A Comparative Study on the Accuracy and Efficacy Between Dalton and CINtec® PLUS p16/Ki-67 Dual Stain in Triaging HPV-Positive Women

Ying Li et al. Front Oncol. .
Free PMC article

Abstract

Background: CINtec® PLUS p16/Ki-67 dual-stained cytology (DS) is an alternative test to cytology in triaging human papillomavirus (HPV)-positive women. Dalton p16/Ki-67 Dual Stain kit employs the similar immunocytochemical detection and operating procedures with CINtec® PLUS, but its accuracy and efficacy in triaging HPV-positive women need to be evaluated.

Methods: A total of 717 HPV-positive specimens of cervical exfoliated cells were included. Cytology, Dalton, and CINtec® PLUS were subsequently performed, and two DS tests were separately completed in each of the same specimens. The results of two DS tests were head-to-head compared, and their efficacies to identify high-grade cervical intraepithelial neoplasia (CIN) were evaluated, using histopathology of biopsy as the golden standard.

Results: The overall positive rate of two DS tests were 28.31% for Dalton and 33.89% for CINtec® PLUS (p < 0.05); both rose with the increased severity of histopathological and cytological abnormalities. Compared to CINtec® PLUS, the positive rate of Dalton was significantly lower in the normal histopathology group (p < 0.05) and lower, but not significantly, in mild abnormal histopathology and cytology NILM and LSIL groups. Two DS tests showed a good consistency (Kappa value, 0.63; 95% CI, 0.557-0.688), with 100% of consistency in the cytology HSIL group. Inconsistency occurred mainly in the cytology NILM and LSIL groups, with more Dalton negative but CINtec® PLUS positive. Compared to CINtec® PLUS, Dalton showed similar sensitivity (94.59% vs. 91.89%), but significantly higher specificity (75.29% vs. 69.26%, p = 0.013) and accuracy (76.29% vs. 70.43%, p = 0.012), with a larger area under the curve (AUC) of 0.849 (95% CI, 0.800-0.899) for identifying CIN3+. The similar results were observed when identifying CIN2+.

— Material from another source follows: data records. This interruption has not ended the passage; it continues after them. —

(** * Spark Job Monitor: the consumer (spark-ui) and the generator it reads from

    A shallow embedding of the TypeScript front end found under
    [spark-ui/src] (the API hooks, the Jobs view, the dashboard and the
    navigation bar) together with a model of the parts of the data generator
    that the specification describes and that the front end depends on.

    Conventions.
    - A JavaScript [number] that holds a count, a page index or a page size is
      an integer; it is modelled by [Z].  Below 2^53 in magnitude, addition,
      subtraction and multiplication of such numbers are exact in binary64, so
      [Z] arithmetic is what the code computes.
    - Where the code divides, the operands are turned into IEEE-754 binary64
      values (the kernel's primitive floats) and the division and
      multiplication are the hardware ones.
    - An HTTP call is an explicit event of a small request monad, so that the
      requests a handler issues can be collected and inspected. *)

From Stdlib Require Import ZArith QArith Lia List Permutation Sorted Ascii String.
From Stdlib Require Import Floats.
From stdpp Require Import gmap strings list pretty.
Import ListNotations.

Local Open Scope string_scope.
Local Open Scope Z_scope.

(* ===================================================================== *)
(** * JavaScript values used by the front end *)
(* ===================================================================== *)

Module Js.

(** [Number(z)] for an integer literal: the nearest binary64 value. *)
Definition of_Z (z : Z) : float :=
  SF2Prim (binary_normalize prec emax z 0 false).

(** The nearest integer to [m * 2^e * 10^f]; of two nearest ones the larger
    (step "let n be an integer for which n / 10^f - x is as close to zero as
    possible; if there are two such n, pick the larger n"). *)
Definition nearest_scaled (m : positive) (e : Z) (f : nat) : Z :=
  let num := Z.pos m * 10 ^ Z.of_nat f in
  if 0 <=? e then num * 2 ^ e
  else let d := 2 ^ (- e) in (2 * num + d) / (2 * d).

(** [m * 2^e >= 10^21] *)
Definition at_least_1e21 (m : positive) (e : Z) : bool :=
  if 0 <=? e then 10 ^ 21 <=? Z.pos m * 2 ^ e
  else 10 ^ 21 * 2 ^ (- e) <=? Z.pos m.

Fixpoint zeros (k : nat) : string :=
  match k with O => "" | S k' => String "0"%char (zeros k') end.

(** Steps 11.b-11.c of [Number.prototype.toFixed]: the digits of [n] with a
    decimal point before the last [f] of them. *)
Definition place_point (n : Z) (f : nat) : string :=
  let m := pretty (Z.to_N n) in
  match f with
  | O => m
  | _ =>
      let k := String.length m in
      let m' := if (k <=? f)%nat then zeros (f + 1 - k) +:+ m else m in
      let k' := String.length m' in
      substring 0 (k' - f) m' +:+ "." +:+ substring (k' - f) f m'
  end.

(** [x.toFixed(f)] for [0 <= f <= 100].  A value that is not finite prints
    as [Number::toString] prints it.  For a finite value of magnitude at
    least 10^21 the result is [Number::toString(x)] in exponent notation,
    which is not modelled here: the function answers [None] there. *)
Definition toFixed (x : float) (f : nat) : option string :=
  match Prim2SF x with
  | S754_nan => Some "NaN"
  | S754_infinity false => Some "Infinity"
  | S754_infinity true => Some "-Infinity"
  | S754_zero _ => Some (place_point 0 f)
  | S754_finite s m e =>
      if at_least_1e21 m e then None
      else
        let body := place_point (nearest_scaled m e f) f in
        Some (if s then "-" +:+ body else body)
  end.

(** [s.replace(/_/g, " ")] *)
Fixpoint replace_underscores (s : string) : string :=
  match s with
  | EmptyString => EmptyString
  | String c rest =>
      String (if Ascii.eqb c "_"%char then " "%char else c) (replace_underscores rest)
  end.

(** Truthiness of a value of type [string | undefined]. *)
Definition truthy (s : option string) : bool :=
  match s with
  | None => false
  | Some v => negb (String.eqb v "")
  end.

(** [Math.ceil(a / b)] for integers [a] and [b > 0].  (For divisors up to 100
    the binary64 quotient rounds up to the same integer as the exact one as
    long as [a] stays below 2^49.) *)
Definition ceil_div (a b : Z) : Z := - ((- a) / b).

(** The [Error] a failed query hands to the component. *)
Record Error := mkError { message : string }.

(** [error?.message || "No data"]: the text shown in place of the page.  The
    fallback is taken when there is no error object and when its message is
    the empty string. *)
Definition failure_text (error : option Error) : string :=
  let text := match error with Some e => Some (message e) | None => None end in
  match text with
  | Some m => if truthy text then m else "No data"
  | None => "No data"
  end.

End Js.

(* ===================================================================== *)
(** * HTTP requests as events *)
(* ===================================================================== *)

Module Http.

Inductive Method := GET | POST | PUT | PATCH | DELETE.

(** A query-string value: [string | number]. *)
Inductive ParamValue :=
| PStr (s : string)
| PNum (n : Z).

Record Request := mkRequest {
  method : Method;
  baseURL : string;
  headers : list (string * string);
  url : string;
  params : gmap string ParamValue
}.

(** A computation that awaits responses of type [R] and ends with an [A]. *)
Inductive t (R A : Type) : Type :=
| Done (a : A)
| Await (rq : Request) (k : R -> t R A).
Arguments Done {R A} a.
Arguments Await {R A} rq k.

Fixpoint bind {R A B} (m : t R A) (f : A -> t R B) : t R B :=
  match m with
  | Done a => f a
  | Await rq k => Await rq (fun r => bind (k r) f)
  end.

(** Running against a server: the requests sent, in order, and the result. *)
Fixpoint run {R A} (server : Request -> R) (m : t R A) : list Request * A :=
  match m with
  | Done a => ([], a)
  | Await rq k =>
      let '(sent, a) := run server (k (server rq)) in (rq :: sent, a)
  end.

Definition requests {R A} (server : Request -> R) (m : t R A) : list Request :=
  fst (run server m).

Definition result {R A} (server : Request -> R) (m : t R A) : A :=
  snd (run server m).

(** Running against a backend that holds a store [S]: serving a request may
    read and change the store.  The result and the store afterwards. *)
Fixpoint exec {S R A} (serve : Request -> S -> R * S) (m : t R A) (s : S)
  : A * S :=
  match m with
  | Done a => (a, s)
  | Await rq k => let '(r, s') := serve rq s in exec serve (k r) s'
  end.

End Http.

#[global] Instance http_ret {R} : MRet (Http.t R) := fun A a => Http.Done a.
#[global] Instance http_bind {R} : MBind (Http.t R) := fun A B f m => Http.bind m f.

(* ===================================================================== *)
(** * src/api: the axios client and the query hooks *)
(* ===================================================================== *)

Module Api.
Import Http.

(** [defaultOptions] of the client module. *)
Definition default_baseURL : string := "http://localhost:3001/api".
Definition default_headers : list (string * string) :=
  [("Content-Type", "application/json"); ("Accept", "application/json")].

(** [client.get<R>(url, { params })] of a client made by [useClient]. *)
Definition client_get {R} (url : string) (params : gmap string ParamValue)
  : Http.t R R :=
  Await (mkRequest GET default_baseURL default_headers url params) Done.

(** ** api/jobs.ts *)

Record Job := mkJob {
  job_id : string;
  job_name : string;
  job_type : string;
  status : string;
  start_time : string;
  end_time : string;
  duration_seconds : float;
  num_stages : float;
  num_tasks : float;
  num_executors : float;
  input_size_mb : float;
  output_size_mb : float;
  memory_per_executor_mb : float;
  total_memory_mb : float;
  cpu_cores_per_executor : float;
  shuffle_read_mb : float;
  shuffle_write_mb : float;
  gc_time_ms : float;
  duration_formatted : string
}.

Inductive TsType := TsString | TsNumber.

(** The members of [interface Job], in declaration order. *)
Definition Job_members : list (string * TsType) :=
  [ ("job_id", TsString); ("job_name", TsString); ("job_type", TsString);
    ("status", TsString); ("start_time", TsString); ("end_time", TsString);
    ("duration_seconds", TsNumber); ("num_stages", TsNumber);
    ("num_tasks", TsNumber); ("num_executors", TsNumber);
    ("input_size_mb", TsNumber); ("output_size_mb", TsNumber);
    ("memory_per_executor_mb", TsNumber); ("total_memory_mb", TsNumber);
    ("cpu_cores_per_executor", TsNumber); ("shuffle_read_mb", TsNumber);
    ("shuffle_write_mb", TsNumber); ("gc_time_ms", TsNumber);
    ("duration_formatted", TsString) ].

Record Pagination := mkPagination {
  total : Z;
  limit : Z;
  offset : Z
}.

Record JobsResponse := mkJobsResponse {
  jobs : list Job;
  pagination : Pagination
}.

(** [UseJobsParams]: [status] and [job_type] are optional. *)
Record UseJobsParams := mkUseJobsParams {
  p_limit : Z;
  p_offset : Z;
  p_status : option string;
  p_job_type : option string
}.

Conclusions: Dalton presents the lower false positive rate and better efficacy in identifying high-grade CIN than CINtec® PLUS, suggesting that Dalton may be superior to CINtec® PLUS and an alternative technique for triaging primary HPV-positive women in cervical cancer screening.

Keywords: cervical cancer; cervical cancer screening; cervical intraepithelial neoplasia; human papillomavirus; p16/Ki-67 dual stain.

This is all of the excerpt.